Neurotrope Announces $22.5 Million Registered Direct Offering
The Above the Market Financing Was Led by Existing Investors
NEW YORK, NEW YORK, December 17, 2018 — Neurotrope, Inc. (Nasdaq:NTRP) today announced the pricing of a registered direct offering of 5,012,677 shares of common stock and warrants to purchase up to an aggregate of 5,012,677 shares of common stock to institutional and other accredited investors. Each share of common stock is being sold together with a warrant to purchase one share of common stock for a combined purchase price of $4.495, resulting in gross proceeds of approximately $22.5 million. The warrants will be exercisable at a price of $4.37 per share beginning six months following the date of issuance and will expire five years thereafter. The shares of common stock and the warrants will be immediately separable and will be issued separately. The offering is expected to close on or about December 19, 2018, subject to customary closing conditions.
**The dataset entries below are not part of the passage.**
Definition DEFAULT_COUNTER : Z := 2.
Definition BMQ_LEVELS : Z := 8.
Definition DEFAULT_LEVEL : Z := 4.
Definition TASK_READY : Z := 0.
Definition TASK_RUNNING : Z := 1.

Inductive node := Runqueue | TaskList (vm : Z) | RqLevel (vm level : Z) | TaskFifo (id : Z).

#[export] Instance node_eq_dec : EqDecision node.
Proof. solve_decision. Defined.

#[export] Instance node_countable : Countable node.
Proof.
  apply (inj_countable'
    (fun x => match x with Runqueue => inl (inl ()) | TaskList v => inl (inr v) | RqLevel v l => inr (inl (v, l)) | TaskFifo i => inr (inr i) end)
    (fun x => match x with inl (inl _) => Runqueue | inl (inr v) => TaskList v | inr (inl (v, l)) => RqLevel v l | inr (inr i) => TaskFifo i end)).
  by intros [].
Defined.

(** What the scheduler uses of a [struct vm]: its number, the ids of its virtual CPUs
    and the root of its tables. *)
Record svm := Svm { sv_id : Z; sv_vcpu_ids : list Z; sv_root : Z }.

(** [struct __task_struct], its [fifo] apart; [task] is the number of the VM. *)
Record vtask := VTask { vt_status : Z; vt_level : Z; vt_need_resched : Z; vt_counter : Z; vt_task : Z; vt_vcpu : Z * Z }.

(** [struct task_struct], its [rq] and [list] apart. *)
Record task_struct := Task { t_status : Z; nr_vcpu_ready : Z; t_need_resched : Z; t_counter : Z; t_bitmap : Z; t_vm : Z }.

Record sched := Sched {
  vtasks : list vtask;
  tasks : list task_struct;
  queues : gmap node (link node);
  rq_lock : spinlock_t;
  cpu_vcpu : Z * Z;
  vttbr : Z;
}.

Definition set_vtasks (s : sched) (l : list vtask) : sched := Sched l (tasks s) (queues s) (rq_lock s) (cpu_vcpu s) (vttbr s).
Definition set_tasks (s : sched) (l : list task_struct) : sched := Sched (vtasks s) l (queues s) (rq_lock s) (cpu_vcpu s) (vttbr s).
Definition set_queues (s : sched) (q : gmap node (link node)) : sched := Sched (vtasks s) (tasks s) q (rq_lock s) (cpu_vcpu s) (vttbr s).
Definition set_rq_lock (s : sched) (l : spinlock_t) : sched := Sched (vtasks s) (tasks s) (queues s) l (cpu_vcpu s) (vttbr s).

Definition get_vtask (i : Z) : st sched vtask := fun s => t ← rd (vtasks s) i; Ok (t, s).
Definition put_vtask (i : Z) (t : vtask) : st sched () := fun s => l ← wr (vtasks s) i t; Ok ((), set_vtasks s l).
Definition get_task (i : Z) : st sched task_struct := fun s => t ← rd (tasks s) i; Ok (t, s).
Definition put_task (i : Z) (t : task_struct) : st sched () := fun s => l ← wr (tasks s) i t; Ok ((), set_tasks s l).
Definition on_queues (f : gmap node (link node) -> outcome (gmap node (link node))) : st sched () := fun s =>
  q ← f (queues s); Ok ((), set_queues s q).

Section sched.
Context (vms : list svm) (fuel : nat).

Definition get_vm (i : Z) : st sched svm := lift (rd vms i).

(** [cpu()->vcpu->id] and [cpu()->vcpu->vm->id]. *)
Definition __current : st sched Z :=
  p ← gets cpu_vcpu; vm ← get_vm (fst p); lift (rd (sv_vcpu_ids vm) (snd p)).
Definition current : st sched Z := p ← gets cpu_vcpu; vm ← get_vm (fst p); mret (sv_id vm).

Definition goodness (p : task_struct) : Z := i32 (t_counter p + 20).

(** [VTTBR_VMID_OFF] is 48 and the field has 8 bits. *)
Definition vttbr_of (vm : svm) : Z :=
  Z.lor (Z.land (lsl64 (sv_id vm) 48) (BIT64_MASK 48 8)) (Z.land (sv_root vm) (not64 (BIT64_MASK 48 8))).

Definition prepare_to_switch (next : Z) : st sched () :=
  p ← get_task next;
  vm ← get_vm (t_vm p);
  modify (fun s => Sched (vtasks s) (tasks s) (queues s) (rq_lock s) (cpu_vcpu s) (vttbr_of vm)).

Definition switch_to (next : Z) : st sched () :=
  p ← get_vtask next;
  modify (fun s => Sched (vtasks s) (tasks s) (queues s) (rq_lock s) (vt_vcpu p) (vttbr s)).

(** The entry of the virtual CPU is chosen by its id in the VM. *)
Definition __task_struct_init (task vcpu_id : Z) : st sched Z :=
  p ← get_task task;
  vm ← get_vm (t_vm p);
  id ← lift (rd (sv_vcpu_ids vm) vcpu_id);
  put_vtask id (VTask TASK_READY DEFAULT_LEVEL 0 DEFAULT_COUNTER task (t_vm p, vcpu_id)) ;;
  on_queues (fun q => INIT_FIFO q (Some (TaskFifo id))) ;;
  mret id.

(** [v] is the position of the VM. *)
Definition task_struct_init (v : Z) : st sched () :=
  vm ← get_vm v;
  let id := sv_id vm in
  p ← get_task id;
  let n := Z.of_nat (length (sv_vcpu_ids vm)) in
  put_task id (Task (t_status p) n 0 DEFAULT_COUNTER (t_bitmap p) v) ;;
  for_st (Z.to_nat BMQ_LEVELS) 0 (fun _ => on_queues (fun q => INIT_FIFO q (Some (RqLevel id DEFAULT_LEVEL)))) ;;
  for_st (Z.to_nat n) 0 (fun i =>
    k ← __task_struct_init id i;
    on_queues (fun q => fifo_in q (Some (TaskFifo k)) (Some (RqLevel id DEFAULT_LEVEL)))) ;;
  p ← get_task id;
  b ← lift (bitmap_set [t_bitmap p] DEFAULT_LEVEL);
  b ← lift (rd b 0);
  put_task id (Task (t_status p) (nr_vcpu_ready p) (t_need_resched p) (t_counter p) b (t_vm p)) ;;
  on_queues (fun q => list_add_tail q (Some (TaskList id)) (Some Runqueue)).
The offering was led by existing investors. Katalyst Securities LLC and Maxim Group LLC acted as financing consultants for the offering. GP Nurmenkari Inc. acted as a placement agent for the offering.
The securities are being sold pursuant to a shelf registration statement on Form S-3 that was previously filed with the Securities and Exchange Commission (SEC) and declared effective on April 21, 2017. A final prospectus supplement related to the offering will be filed with the SEC, and will be available on the SEC’s website located at http://www.sec.gov and may also be obtained from GP Nurmenkari Inc., 22 Elizabeth Street Sono Square, Suite 1J, Norwalk, CT 06854 or by calling (212) 447-5550.
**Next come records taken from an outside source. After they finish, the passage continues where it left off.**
Lemma act_own id c s c' s' : act id c s = Some (Ok (c', s')) -> own c c' s s' /\ (c_at c = QInit -> c_at c' = if is_master id then QSync else QEnter G1).
Proof.
  unfold act. intros H. destruct (c_at c) as [| |b|b x| | | |[|t todo]| | |i|i m|i m vm|i m|] eqn:Ec; try done;
    apply (f_equal (default (Halt HFault))) in H; change (default _ (Some ?x)) with x in H.
  7: { bind_steps. match goal with H : do_task _ _ _ _ _ = _ |- _ => apply do_task_at in H as [l El] end.
       split; [|done]. constructor; unfold bpc; rewrite ?El, ?Ec, ?decide_False by done; done. }
  all: unfold cpu_init in H; bind_steps; split; try done; try (intros _; reflexivity); constructor; unfold bpc; rewrite ?Ec;
    try reflexivity; try done; rewrite ?decide_False by done; try reflexivity; cbn [c_at goto];
    first [by destruct (is_master id) | match goal with |- context [match ?o with Some _ => _ | None => _ end] => by destruct o end].
Qed.

Lemma bpc_insert (l : list core) i c c' : l !! i = Some c -> bpc c' = bpc c -> bpc <$> <[i := c']> l = bpc <$> l.
Proof. intros Hi E. rewrite list_fmap_insert, E. apply list_insert_id. by rewrite list_lookup_fmap, Hi. Qed.

Lemma cstep_inv i s s' : cstep i s = Some s' -> exists c, cores s !! i = Some c /\
  ((exists c' s1, act (Z.of_nat i) c s = Some (Ok (c', s1)) /\ s' = set_core s1 i c') \/
   (act (Z.of_nat i) c s = None /\ exists c' t, at_token (Z.of_nat i) c (token s) = Some (c', t) /\ s' = set_core (set_tok s t) i c')).
Proof.
  unfold cstep. destruct (cores s !! i) as [c|] eqn:Hc; [|done]. cbn [mbind option_bind]. intros H. exists c. split; [done|].
  destruct (act (Z.of_nat i) c s) as [[[c' s1]|]|] eqn:Ha; [left|done|right].
  - injection H as <-. eauto.
  - split; [done|]. fold (token s) in H. destruct (at_token (Z.of_nat i) c (token s)) as [[c' t]|] eqn:Et; [|done]. cbn in H. injection H as <-. eauto.
Qed.

Lemma token_early i s c : synced s -> cores s !! i = Some c -> early (c_at c) = false -> Barrier.ready (token s) = true.
Proof.
  intros Hs Hc He. destruct (Barrier.ready (token s)) eqn:Er; [done|]. pose proof (Forall_lookup_1 _ _ _ _ (sd_early _ Hs Er) Hc) as Hc'.
  cbn in Hc'. congruence.
Qed.

Lemma babs_step s s' : synced s -> step s s' -> babs s' = babs s \/ Barrier.bstep (babs s) (babs s').
Proof.
  intros Hs [i Hi]. apply cstep_inv in Hi as (c & Hc & [(c' & s1 & Ha & ->)|(_ & c' & t & Ht & ->)]).
  - left. apply act_own in Ha as [[Ecs Epc Etok _ _ _] _]. unfold babs, token in *. cbn [bc set_core cores].
    rewrite Ecs, (bpc_insert _ _ _ _ Hc Epc), Etok. destruct (decide (c_at c = QSync)) as [E|]; [|done].
    destruct (Barrier.ready (cpu_glb_sync (bc s))) eqn:Er; [|done]. exfalso.
    pose proof (sd_master _ Hs _ _ Hc E) as ->. by destruct (sd_late _ Hs c Er Hc).
  - right. unfold at_token in Ht. destruct (c_at c) as [| |b|b x| | | | | | | | | | |] eqn:Ec; try done.
    + destruct (Barrier.ready (token s)) eqn:Er; [|done]. injection Ht as <- <-.
      replace (babs (set_core _ _ _)) with (Barrier.Sys (Barrier.Token true (Barrier.n (token s)) (atomic_inc_return (Barrier.count (token s))))
        (<[i := (Barrier.Spin (Barrier.exp_v (atomic_inc_return (Barrier.count (token s))) (Barrier.n (token s))) Barrier.ThenReturn, entered (QEnter b) + 1)]> (Barrier.cpus (babs s)))).
      * eapply Barrier.b_enter; [|unfold babs; by rewrite Er|unfold babs, Barrier.enter; cbn [Barrier.token]; by rewrite Er, Er].
        unfold babs. cbn [Barrier.cpus]. rewrite list_lookup_fmap, Hc. cbn. unfold bpc. by rewrite Ec.
      * unfold babs, token. cbn [bc set_core set_tok set_bc cpu_glb_sync Barrier.ready cores Barrier.cpus]. rewrite list_fmap_insert. do 2 f_equal. by destruct b.
    + pose proof (token_early _ _ _ Hs Hc ltac:(by rewrite Ec)) as Er. destruct (Barrier.may_leave (token s) x) eqn:Em; [|done]. injection Ht as <- <-.
      replace (babs (set_core _ _ _)) with (Barrier.Sys (token s) (<[i := (Barrier.Idle, entered (QSpin b x))]> (Barrier.cpus (babs s)))).
      * replace (Barrier.Sys (token s)) with (Barrier.Sys (Barrier.token (babs s))) by (unfold babs; cbn [Barrier.token]; by rewrite Er).
        eapply Barrier.b_leave; [|unfold babs; cbn [Barrier.token]; by rewrite Er].
        unfold babs. cbn [Barrier.cpus]. rewrite list_lookup_fmap, Hc. cbn. unfold bpc. by rewrite Ec.
      * unfold babs, token. cbn [bc set_core set_tok set_bc cpu_glb_sync cores Barrier.cpus]. unfold token in Er. rewrite Er, list_fmap_insert. do 2 f_equal. by destruct b.
Qed.
(** * slimta application layer: rule helpers and component graph builder

    A shallow embedding of [slimta/app/helpers.py] and
    [slimta/app/state.py], with the properties of the specification that
    concern them.

    Conventions of the embedding:
    - a configuration section (a [config.Mapping], or a [dict]) is a finite
      map from keys to configuration values; [m !! k] is both [k in m]
      (through [is_Some]) and [m.get(k)];
    - a Python exception is a value of [exn]; a computation that may raise
      returns a [result];
    - the methods of [SlimtaState] thread the state of the object, so a
      raised exception keeps the mutations done before it. *)

From Stdlib Require Import ZArith Ascii String List Bool Lia.
From stdpp Require Import base option list gmap strings fin_maps.

Local Open Scope string_scope.
Local Open Scope Z_scope.
Local Set Warnings "-register-all".

(** ** Configuration values *)

(** The values a configuration tree holds: scalars, sequences and nested
    mappings. *)
Inductive value : Type :=
  | VNone
  | VBool (b : bool)
  | VInt (n : Z)
  | VStr (s : string)
  | VList (l : list value)
  | VMap (m : gmap string value).

(** A section of the configuration: [options], [rules], [policy], [retry]. *)
Abbreviation section := (gmap string value).

(** Python exceptions raised by the modelled code. [ConfigError] comes from
    the [config] package, [ConfigValidationError] from [slimta.app.validation];
    the others are builtin. *)
Inductive exn : Type :=
  | ConfigError (msg : string)
  | ConfigValidationError (msg : string)
  | AttributeError (name : string)
  | IndexError
  | TypeError
  | ValueError
  | SyntaxError
  | ReError (pattern : string).

Inductive result (A : Type) : Type :=
  | Ok (a : A)
  | Raise (e : exn).
Arguments Ok {A} a.
Arguments Raise {A} e.

Definition rbind {A B} (r : result A) (k : A -> result B) : result B :=
  match r with
  | Ok a => k a
  | Raise e => Raise e
  end.

Declare Scope result_scope.
Delimit Scope result_scope with result.
Notation "'let?' x := r 'in' k" := (rbind r (fun x => k))
  (at level 10, x name, r at level 100, k at level 200) : result_scope.
Local Open Scope result_scope.

(** Truth value of a configuration value, as [bool(v)] and [if v:] compute
    it. An empty mapping, like an empty [dict], is false. *)
Definition truthy (v : value) : bool :=
  match v with
  | VNone => false
  | VBool b => b
  | VInt n => negb (n =? 0)
  | VStr s => negb (String.eqb s "")
  | VList l => match l with [] => false | _ => true end
  | VMap m => negb (bool_decide (m = ∅))
  end.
This press release shall not constitute an offer to sell or the solicitation of an offer to buy these securities, nor shall there be any sale of these securities in any state or other jurisdiction in which such offer, solicitation or sale would be unlawful prior to the registration or qualification under the securities laws of any such state or other jurisdiction.
Neurotrope is at the forefront of developing a new approach to combating AD and other neurodegenerative diseases. The Company’s world-class science offers the potential to realize a paradigm shift to overcome one of today’s most challenging clinical problems — finding a way to slow or even prevent the progression of AD.
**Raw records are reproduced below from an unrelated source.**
(** Claim C6 (transparency pass-through): if the source pixel [(x, y)] has
    an alpha component below 50 then every pixel of its 2x2 block is
    written as (0,0,0,0) in every share, whatever its colour, whatever
    patterns were drawn and whatever the buffers held before.  Stated at
    the three levels of the code: the block writer with the transparent
    flag, on any buffer and any patterns; the body of the pixel loops for
    this pixel, on share buffers of any contents; the encoder's result. *)
Theorem C6_transparency_pass_through rnd (sourceData : ImageData)
    (shareCount : nat) (isColor : bool) (k x y : nat) (a : Z) :
  2 <= shareCount <= 4 ->
  x < width sourceData -> y < height sourceData ->
  data sourceData !! ((y * width sourceData + x) * 4 + 3) = Some a ->
  (a < 50)%Z ->
  (forall (d : list Z) (W : nat) (pR pG pB : pattern) dx dy,
     out_pixel W (x * 2 + 1) (y * 2 + 1) * 4 + 3 < length d ->
     dx < 2 -> dy < 2 ->
     pixel_at (writeBlock2x2 d x y W pR pG pB true)
       (out_pixel W (x * 2 + dx) (y * 2 + dy))
     = Some (0, 0, 0, 0)%Z)
  /\ (forall (sharesData : list (list Z)) k0,
        length sharesData = shareCount ->
        Forall (fun d => length d
                         = width sourceData * 2 * (height sourceData * 2) * 4)
               sharesData ->
        exists sharesData',
          process_pixel rnd sourceData shareCount isColor
            (width sourceData * 2) y sharesData x k0
          = Ok (sharesData', k0 + 12)
          /\ length sharesData' = shareCount
          /\ Forall (fun d =>
                       forall dx dy, dx < 2 -> dy < 2 ->
                         pixel_at d
                           (out_pixel (width sourceData * 2) (x * 2 + dx) (y * 2 + dy))
                         = Some (0, 0, 0, 0)%Z) sharesData')
  /\ exists shares k',
       generateVisualShares rnd sourceData shareCount isColor k = Ok (shares, k')
       /\ length shares = shareCount
       /\ Forall (fun img =>
                    forall dx dy, dx < 2 -> dy < 2 ->
                      pixel_at (data img)
                        (out_pixel (width img) (x * 2 + dx) (y * 2 + dy))
                      = Some (0, 0, 0, 0)%Z) shares.
Proof.
  intros [Hn _] Hx Hy Ha Ha50.
  set (W := width sourceData * 2).
  set (L := W * (height sourceData * 2) * 4).
  assert (Htr : pixel_transparent sourceData x y = true).
  { unfold pixel_transparent. rewrite Ha. by apply alpha_below_50. }
  assert (Hwriter : forall (d : list Z) (W' : nat) (pR pG pB : pattern) dx dy,
            out_pixel W' (x * 2 + 1) (y * 2 + 1) * 4 + 3 < length d ->
            dx < 2 -> dy < 2 ->
            pixel_at (writeBlock2x2 d x y W' pR pG pB true)
              (out_pixel W' (x * 2 + dx) (y * 2 + dy))
            = Some (0, 0, 0, 0)%Z).
  { intros d W' pR pG pB dx dy Hrange Hdx Hdy.
    rewrite pixel_at_writeBlock2x2 by done. unfold block_pixel.
    repeat case_decide; try done.
    exfalso.
    assert (dx = 0 \/ dx = 1) as [-> | ->] by lia;
      (assert (dy = 0 \/ dy = 1) as [-> | ->] by lia); congruence. }
  split; [exact Hwriter|]. split.
  - intros sharesData k0 Hlen Hall.
    destruct (process_pixel_rule rnd sourceData shareCount isColor Hn
      (fun d => length d = L)
      (fun d => forall dx dy, dx < 2 -> dy < 2 ->
                  pixel_at d (out_pixel W (x * 2 + dx) (y * 2 + dy))
                  = Some (0, 0, 0, 0)%Z)
      x y sharesData k0) as (sharesData' & E & Hlen' & Hall'); [|done|done|].
    + intros d pR pG pB _ _ _ Hd dx dy Hdx Hdy. rewrite Htr.
      apply Hwriter; [|done|done].
      rewrite Hd. by apply block_in_range.
    + by exists sharesData'.
  - destruct (generateVisualShares_rule rnd sourceData shareCount isColor Hn
      (fun y' x' d =>
         length d = L
         /\ (y < y' \/ (y' = y /\ x < x') ->
             forall dx dy, dx < 2 -> dy < 2 ->
               pixel_at d (out_pixel W (x * 2 + dx) (y * 2 + dy))
               = Some (0, 0, 0, 0)%Z)) k)
      as (shares & E & Hlen & Hall).
    + intros x' y' d pR pG pB Hx' Hy' _ _ _ [Hd Hblock].
      split; [by rewrite writeBlock2x2_length|].
      intros Hpast dx dy Hdx Hdy.
      destruct (decide (x' = x /\ y' = y)) as [[-> ->] | Hother].
      * rewrite Htr. apply Hwriter; [|done|done].
        rewrite Hd. by apply block_in_range.
      * rewrite pixel_at_writeBlock2x2 by (rewrite Hd; by apply block_in_range).
        assert (Hne : forall ex ey, ex < 2 -> ey < 2 ->
                  out_pixel W (x * 2 + dx) (y * 2 + dy)
                  <> out_pixel W (x' * 2 + ex) (y' * 2 + ey)).
        { intros ex ey Hex Hey Heq.
          apply out_pixel_inj in Heq; unfold W; lia. }
        rewrite decide_False by (apply Hne; lia).
        rewrite decide_False by (apply Hne; lia).
        rewrite decide_False by (apply Hne; lia).
        rewrite decide_False by (apply Hne; lia).
        apply Hblock; [lia|done|done].
    + intros y' d [Hd Hblock]. split; [done|].
      intros Hpast. apply Hblock. lia.
    + split; [apply length_replicate|]. intros Hpast. lia.
    + exists shares, (k + height sourceData * (width sourceData * 12)).
      split; [done|]. split; [done|].
      eapply Forall_impl; [exact Hall|].
      intros img (Hw & Hh & Hd & Hblock) dx dy Hdx Hdy.
      rewrite Hw. apply Hblock; [lia|done|done].
Qed.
In addition to the Company’s Phase 2 trial of Bryostatin-1 in advanced AD, Neurotrope has also conducted preclinical studies of Bryostatin-1 as a potential treatment for rare diseases and brain injury, including Fragile X syndrome, multiple sclerosis, stroke, Niemann-Pick Type C disease, Rett syndrome, and traumatic brain injury. The FDA has granted Orphan Drug Designation to Neurotrope for Bryostatin-1 as a treatment for Fragile X. Bryostatin-1 has already undergone testing in more than 1,500 people in cancer studies, thus creating a large safety data base that will further inform clinical trial designs.
Please visit www.neurotrope.com for further information.
Any statements contained in this press release that do not describe historical facts may constitute forward-looking statements. These forward-looking statements include statements regarding the Phase 2 study and further studies, and continued development of use of Bryostatin-1 for Alzheimer’s dementia and other cognitive diseases. Such forward-looking statements are subject to risks and uncertainties and other influences, many of which the Company has no control over. There can be no assurance that the clinical program for Bryostatin-1 will be successful in demonstrating safety and/or efficacy that we will not encounter problems or delays in clinical development, or that Bryostatin-1 will ever receive regulatory approval or be successfully commercialized. Actual results and the timing of certain events and circumstances may differ materially from those described by the forward-looking statements as a result of these risks and uncertainties. Additional factors that may influence or cause actual results to differ materially from expected or desired results may include, without limitation, the Company’s inability to obtain adequate financing, the significant length of time associated with drug development and related insufficient cash flows and resulting illiquidity, the Company’s patent portfolio, the Company’s inability to expand the Company’s business, significant government regulation of pharmaceuticals and the healthcare industry, lack of product diversification, availability of the Company’s raw materials, existing or increased competition, stock volatility and illiquidity, and the Company’s failure to implement the Company’s business plans or strategies. These and other factors are identified and described in more detail in the Company’s filings with the SEC, including the Company’s Annual Report on Form 10-K for the year ended December 31, 2017, and on Form 10-Q for the quarter ended September 30, 2018. The Company does not undertake to update these forward-looking statements.